(** X26.  The cap the editor exports reaches the encoder of every batch
    item exactly when it is positive and below 300.  The batch handler,
    given the form the editor sends, asks the encoder only about commands
    whose output duration is [maxDuration] then, and about commands
    without an output duration otherwise: two encoders that agree on
    those commands give the same answer and the same final state,
    whatever they do on other commands.  The command built from an item
    of that form carries that duration, whatever the overlays and the
    frame. *)
Theorem exported_cap_reaches_encoder (env env' : Env) (maxDuration : Q)
    (videos : list VideoFile.t) (files : list UploadedFile) (w : World) :
  let expected :=
    if Qlt_le_dec 0 maxDuration
    then if Qlt_le_dec maxDuration 300 then Some maxDuration else None
    else None in
  (forall p, ffprobe env p = ffprobe env' p) ->
  (forall n, uuidv4 env n = uuidv4 env' n) ->
  now env = now env' ->
  (forall command, duration command = expected -> run env command = run env' command) ->
  process_batch env
    (BatchRequest.mk files (form_videosData (videosToExport maxDuration videos))) w =
  process_batch env'
    (BatchRequest.mk files (form_videosData (videosToExport maxDuration videos))) w /\
  (forall data inputPath outputPath videoWidth videoHeight,
     In data (form_videosData (videosToExport maxDuration videos)) ->
     duration (ffmpeg_command inputPath (VideoData.maxDuration data)
                              (VideoData.textOverlays data)
                              videoWidth videoHeight outputPath) = expected).
Proof.
  intros expected Hprobe Huuid Hnow Hrun. split.
  - apply (process_batch_same_encoder env env' expected Hprobe Huuid Hnow Hrun).
    intros data Hdata. now apply (exported_duration maxDuration videos).
  - intros data inputPath outputPath videoWidth videoHeight Hdata.
    cbn [ffmpeg_command duration]. now apply (exported_duration maxDuration videos).
Qed.
(** * ForwardBaseSpawner: a shallow embedding of the lifecycle code

    The development follows [forwardbasespawner/forward.py],
    [forwardbasespawner/api_events.py] and
    [forwardbasespawner/api_setup_tunnel.py].

    - Python values are a small universe [pyval]; a [dict] is an
      insertion-ordered association list, as Python dictionaries are.
    - Coroutines are run to completion: an [await] is a sequencing point,
      and a method is a function from the world to a result and a world.
    - Everything the spawner asks of the outside (the subclass calls
      [_start], [_stop], [_poll], subprocesses, configured hooks, the
      Kubernetes client, the database session, the clock) is answered by an
      environment [Env]; each interaction is recorded, with its answer, in
      the world's trace.  The theorems quantify over every environment. *)

From stdpp Require Import base list strings gmap.
From Stdlib Require Import ZArith Lia Ascii String DecimalString.

Local Open Scope string_scope.

(** ** Dates and times ([datetime.datetime], naive) *)

Record datetime := Datetime {
  dt_year : Z; dt_month : Z; dt_day : Z;
  dt_hour : Z; dt_minute : Z; dt_second : Z;
  dt_microsecond : Z
}.

(** ** Python values *)

#[local] Set Warnings "-register-all".

Inductive pyval :=
| VNone
| VBool (b : bool)
| VInt (n : Z)
| VStr (s : string)
| VList (l : list pyval)
| VDict (d : list (string * pyval))
| VFunc (body : datetime -> pyval).

(** [VFunc body] is a function object such as the closure [stop_event] of
    api_events.py: calling it (and awaiting the call) at clock time [now]
    yields [body now]. *)

Abbreviation dict := (list (string * pyval)).

(** [bool(v)] *)
Definition truthy (v : pyval) : bool :=
  match v with
  | VNone => false
  | VBool b => b
  | VInt n => negb (n =? 0)%Z
  | VStr s => negb (String.eqb s "")
  | VList l => match l with [] => false | _ => true end
  | VDict d => match d with [] => false | _ => true end
  | VFunc _ => true
  end.

(** [callable(v)] *)
Definition callable (v : pyval) : bool :=
  match v with VFunc _ => true | _ => false end.

Definition is_dict (v : pyval) : bool :=
  match v with VDict _ => true | _ => false end.

(** ** Insertion-ordered dictionaries *)

Section Dict.
Context {V : Type}.

(** [d.get(k)] *)
Fixpoint dict_get (k : string) (d : list (string * V)) : option V :=
  match d with
  | [] => None
  | (k', v) :: d' => if String.eqb k k' then Some v else dict_get k d'
  end.

(** [d[k] = v]: an existing key keeps its position, a new one goes last. *)
Fixpoint dict_set (k : string) (v : V) (d : list (string * V)) : list (string * V) :=
  match d with
  | [] => [(k, v)]
  | (k', v') :: d' =>
      if String.eqb k k' then (k, v) :: d' else (k', v') :: dict_set k v d'
  end.

(** [del d[k]] (on a key that is present) *)
Fixpoint dict_del (k : string) (d : list (string * V)) : list (string * V) :=
  match d with
  | [] => []
  | (k', v') :: d' =>
      if String.eqb k k' then d' else (k', v') :: dict_del k d'
  end.

(** [d.update(other)] *)
Definition dict_update (d other : list (string * V)) : list (string * V) :=
  fold_left (fun acc kv => dict_set kv.1 kv.2 acc) other d.

(** [list(d.keys())] *)
Definition dict_keys (d : list (string * V)) : list string := d.*1.

End Dict.

(** ** Exceptions and results *)

Inductive exn :=
| AttributeError
| KeyError
| TypeError
| ValueError
| NameError
| TimeoutExpired                               (* subprocess.TimeoutExpired *)
| ApiException (status : Z) (reason : option string)   (* kubernetes client *)
| HTTPError (status : Z) (log_message : string) (reason : option string)
                                               (* tornado.web.HTTPError *)
| PyException (msg : string).                  (* raise Exception(msg), or any other *)

Inductive res (A : Type) :=
| Ok (a : A)
| Raise (e : exn).
Arguments Ok {A} a.
Arguments Raise {A} e.

(** [str(e)], up to the wording of the built-in messages. *)
Definition exn_str (e : exn) : string :=
  match e with
  | AttributeError => "AttributeError"
  | KeyError => "KeyError"
  | TypeError => "TypeError"
  | ValueError => "ValueError"
  | NameError => "NameError"
  | TimeoutExpired => "TimeoutExpired"
  | ApiException _ _ => "ApiException"
  | HTTPError _ m _ => m
  | PyException m => m
  end.

(** [traceback.format_exc()], up to the frames. *)
Definition format_exc (e : exn) : string := "Traceback (most recent call last): " ++ exn_str e.

Definition is_ok {A} (r : res A) : bool :=
  match r with Ok _ => true | Raise _ => false end.

(** ** Strings *)

Definition chars (s : string) : list ascii := list_ascii_of_string s.
Definition of_chars (l : list ascii) : string := string_of_list_ascii l.

Definition is_digit (c : ascii) : bool :=
  let n := nat_of_ascii c in (48 <=? n)%nat && (n <=? 57)%nat.

(** [str(n)] for an integer *)
Definition str_of_Z (n : Z) : string := NilZero.string_of_int (Z.to_int n).

(** Decimal rendering with at least [w] digits (the [%02d] of strftime). *)
Definition pad_left (w : nat) (s : string) : string :=
  of_chars (replicate (w - String.length s) "0"%char ++ chars s).

Definition digit_val (c : ascii) : Z := Z.of_nat (nat_of_ascii c) - 48.

(** [int(s)] for the digit groups matched by strptime; a leading blank, as
    in the [" [1-9]"] alternative of [%d], is skipped as [int] does. *)
Definition int_of_digits (l : list ascii) : Z :=
  fold_left (fun acc c => if is_digit c then (10 * acc + digit_val c)%Z else acc) l 0%Z.

(** [s.startswith(p)] *)
Definition startswith (p s : string) : bool := String.prefix p s.

(** [s.endswith(p)] *)
Definition endswith (p s : string) : bool :=
  String.prefix (of_chars (rev (chars p))) (of_chars (rev (chars s))).

(** [s[n:]] *)
Definition str_drop (n : nat) (s : string) : string := of_chars (drop n (chars s)).

(** [s.removeprefix(p)] *)
Definition removeprefix (p s : string) : string :=
  if startswith p s then str_drop (String.length p) s else s.

(** [s.split(sep)] for a one-character separator *)
Fixpoint split_chars (sep : ascii) (cur : list ascii) (l : list ascii) : list string :=
  match l with
  | [] => [of_chars (rev cur)]
  | c :: l' =>
      if Ascii.eqb c sep then of_chars (rev cur) :: split_chars sep [] l'
      else split_chars sep (c :: cur) l'
  end.

Definition str_split (sep : ascii) (s : string) : list string := split_chars sep [] (chars s).

(** What [str.strip] removes and [\s] matches, among the ASCII characters. *)
Definition is_space (c : ascii) : bool :=
  let n := nat_of_ascii c in
  ((9 <=? n) && (n <=? 13) || (28 <=? n) && (n <=? 32))%nat.

Fixpoint drop_spaces (l : list ascii) : list ascii :=
  match l with
  | c :: l' => if is_space c then drop_spaces l' else l
  | [] => []
  end.

Definition strip_chars (l : list ascii) : list ascii :=
  rev (drop_spaces (rev (drop_spaces l))).

(** Digits with single underscores between them. *)
Fixpoint digits_value (l : list ascii) (after_digit : bool) (acc : Z) : option Z :=
  match l with
  | [] => if after_digit then Some acc else None
  | c :: l' =>
      if is_digit c then digits_value l' true (10 * acc + digit_val c)%Z
      else if Ascii.eqb c "_" && after_digit then digits_value l' false acc
      else None
  end.

(** [int(s)] for a string, base ten; [None] stands for [ValueError]. *)
Definition int_of_str (s : string) : option Z :=
  match strip_chars (chars s) with
  | "-"%char :: l => Z.opp <$> digits_value l false 0%Z
  | "+"%char :: l => digits_value l false 0%Z
  | l => digits_value l false 0%Z
  end.

(** ** Regular expressions ([re]), backtracking and greedy as in Python *)

Module Re.

Inductive re :=
| Eps
| Cls (p : ascii -> bool)
| Seq (a b : re)
| Alt (a b : re)
| Star (a : re).

Definition Plus (a : re) : re := Seq a (Star a).
Definition Opt (a : re) : re := Alt a Eps.
Definition Chr (c : ascii) : re := Cls (Ascii.eqb c).

(** [run r s k]: match [r] at the head of [s], handing the rest to the
    continuation [k]; when [k] fails the next alternative is tried, longest
    repetition first. *)
Fixpoint run {X : Type} (r : re) (s : list ascii) (k : list ascii -> option X) : option X :=
  match r with
  | Eps => k s
  | Cls p =>
      match s with
      | c :: s' => if p c then k s' else None
      | [] => None
      end
  | Seq a b => run a s (fun s' => run b s' k)
  | Alt a b =>
      match run a s k with
      | Some x => Some x
      | None => run b s k
      end
  | Star a =>
      (fix loop (n : nat) (s : list ascii) (k : list ascii -> option X) : option X :=
         match n with
         | O => k s
         | S n' =>
             match run a s (fun s' =>
                              if (List.length s' <? List.length s)%nat then loop n' s' k else None) with
             | Some x => Some x
             | None => k s
             end
         end) (List.length s) s k
  end.

(** The text matched when [r] matches at the head of [s]. *)
Definition match_at (r : re) (s : list ascii) : option (list ascii) :=
  run r s (fun rest => Some (take (List.length s - List.length rest) s)).

(** [re.search(r, s).group()], or [None] *)
Fixpoint search_chars (r : re) (s : list ascii) : option (list ascii) :=
  match match_at r s with
  | Some m => Some m
  | None =>
      match s with
      | [] => None
      | _ :: s' => search_chars r s'
      end
  end.

Definition search (r : re) (s : string) : option string :=
  of_chars <$> search_chars r (chars s).
(** * qPCR_Analysis.py: the delta-delta-Ct pipeline

    A shallow embedding of the numeric core of [qPCR_Analysis.py]
    ([group_ct_values], [compute_delta_ct], [average_delta_ct],
    [compute_ddct], [compute_fold_change]) and the properties of it that the
    specification states.

    - Python [float] is IEEE-754 binary64; it is modelled by [spec_float]
      with [prec = 53] and [emax = 1024], so rounding, signed zeros,
      infinities and NaN behave as they do in the interpreter.
    - Python [dict] keeps insertion order, and the order in which samples
      are visited decides the order of a delta-Ct list and therefore the
      rounding of its sum.  A dict is an association list in insertion
      order; assigning to an existing key replaces the value in place.
    - Python [set] iteration order over strings is not fixed, so
      [compute_ddct] takes the order in which the set of genes is visited
      as an argument, constrained by [set_iteration].
    - [2 ** x] may raise [OverflowError]; [compute_fold_change] returns an
      [option]. *)

From Stdlib Require Import ZArith List String Bool Lia.
From Stdlib Require Import Permutation Sorted.
From Stdlib Require Import Floats.SpecFloat.
Import ListNotations.

Local Open Scope string_scope.
Local Open Scope list_scope.
Local Open Scope Z_scope.

(** ** Binary64 numbers *)

Module F64.

Definition prec : Z := 53.
Definition emax : Z := 1024.

Definition float : Type := spec_float.

Definition add : float -> float -> float := SFadd prec emax.
Definition sub : float -> float -> float := SFsub prec emax.
Definition div : float -> float -> float := SFdiv prec emax.
Definition opp : float -> float := SFopp.

(** [m * 2^e], rounded to nearest even: how a decimal literal with an exact
    binary value, and the conversion [float(n)] of an [int], are read. *)
Definition dyadic (m e : Z) : float := binary_normalize prec emax m e false.

Definition of_Z (n : Z) : float := dyadic n 0.
Definition of_nat (n : nat) : float := of_Z (Z.of_nat n).

Definition zero : float := S754_zero false.
Definition one : float := of_Z 1.
Definition nan : float := S754_nan.
Definition infinity : float := S754_infinity false.

Definition is_finite (x : float) : bool :=
  match x with
  | S754_zero _ | S754_finite _ _ _ => true
  | S754_infinity _ | S754_nan => false
  end.

Definition is_infinity (x : float) : bool :=
  match x with
  | S754_infinity _ => true
  | _ => false
  end.

(** [x == y], [x < y] and [x <= y] of Python floats (all false on NaN). *)
Definition eqb : float -> float -> bool := SFeqb.
Definition ltb : float -> float -> bool := SFltb.
Definition leb : float -> float -> bool := SFleb.

(** The integer a finite float is equal to, when it is equal to one. *)
Definition integral_value (y : float) : option Z :=
  match y with
  | S754_zero _ => Some 0
  | S754_finite s m e =>
      if 0 <=? e then Some (cond_Zopp s (Zpos m * 2 ^ e))
      else if (Zpos m mod 2 ^ (- e)) =? 0
           then Some (cond_Zopp s (Zpos m / 2 ^ (- e)))
           else None
  | S754_infinity _ | S754_nan => None
  end.

(** [2^n] for an integer [n], as a binary64 number: exact between
    [2^-1074] and [2^1023], [+inf] above, [+0] below. *)
Definition pow2_Z (n : Z) : float :=
  if 1023 <? n then S754_infinity false
  else if n <? -1075 then S754_zero false
  else binary_round prec emax false 1 n.

(** builtin [sum] on a list of floats: the start value is the int [0],
    converted to [0.0] at the first float, then left-to-right additions.
    This is CPython up to 3.11; from 3.12 on the float loop carries a
    compensation term ([sum_compensated] below).  On a list of one value,
    as in the scenario, the two agree. *)
Definition sum (values : list float) : float := fold_left add values zero.

Definition abs : float -> float := SFabs.

(** One turn of the float loop of [sum] from CPython 3.12 on, which keeps
    the running sum [f] and a compensation [c] (Neumaier):
    [t = f + x; c += (f - t) + x if fabs(f) >= fabs(x) else (x - t) + f;
    f = t]. *)
Definition neumaier_step (st : float * float) (x : float) : float * float :=
  let '(f, c) := st in
  let t := add f x in
  (t, if leb (abs x) (abs f)
      then add c (add (sub f t) x)
      else add c (add (sub x t) f)).

(** builtin [sum] on a list of floats from CPython 3.12 on: the first value
    is added to the int [0] as before, the others go through the
    compensated loop, and at the end the compensation is added when it is
    finite and not zero ([if (c && isfinite(c)) f += c]). *)
Definition sum_compensated (values : list float) : float :=
  match values with
  | [] => zero
  | x :: rest =>
      let '(f, c) := fold_left neumaier_step rest (add zero x, zero) in
      match c with
      | S754_finite _ _ _ => add f c
      | _ => f
      end
  end.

▸ WORK INSTRUCTION
Above are the entries. Output exactly the lines beginning with the line that has "From stdpp Require" and ending with the line that has "yields [body now]. *)".

▸ RESULT
From stdpp Require Import base list strings gmap.
From Stdlib Require Import ZArith Lia Ascii String DecimalString.

Local Open Scope string_scope.

(** ** Dates and times ([datetime.datetime], naive) *)

Record datetime := Datetime {
  dt_year : Z; dt_month : Z; dt_day : Z;
  dt_hour : Z; dt_minute : Z; dt_second : Z;
  dt_microsecond : Z
}.

(** ** Python values *)

#[local] Set Warnings "-register-all".

Inductive pyval :=
| VNone
| VBool (b : bool)
| VInt (n : Z)
| VStr (s : string)
| VList (l : list pyval)
| VDict (d : list (string * pyval))
| VFunc (body : datetime -> pyval).

(** [VFunc body] is a function object such as the closure [stop_event] of
    api_events.py: calling it (and awaiting the call) at clock time [now]
    yields [body now]. *)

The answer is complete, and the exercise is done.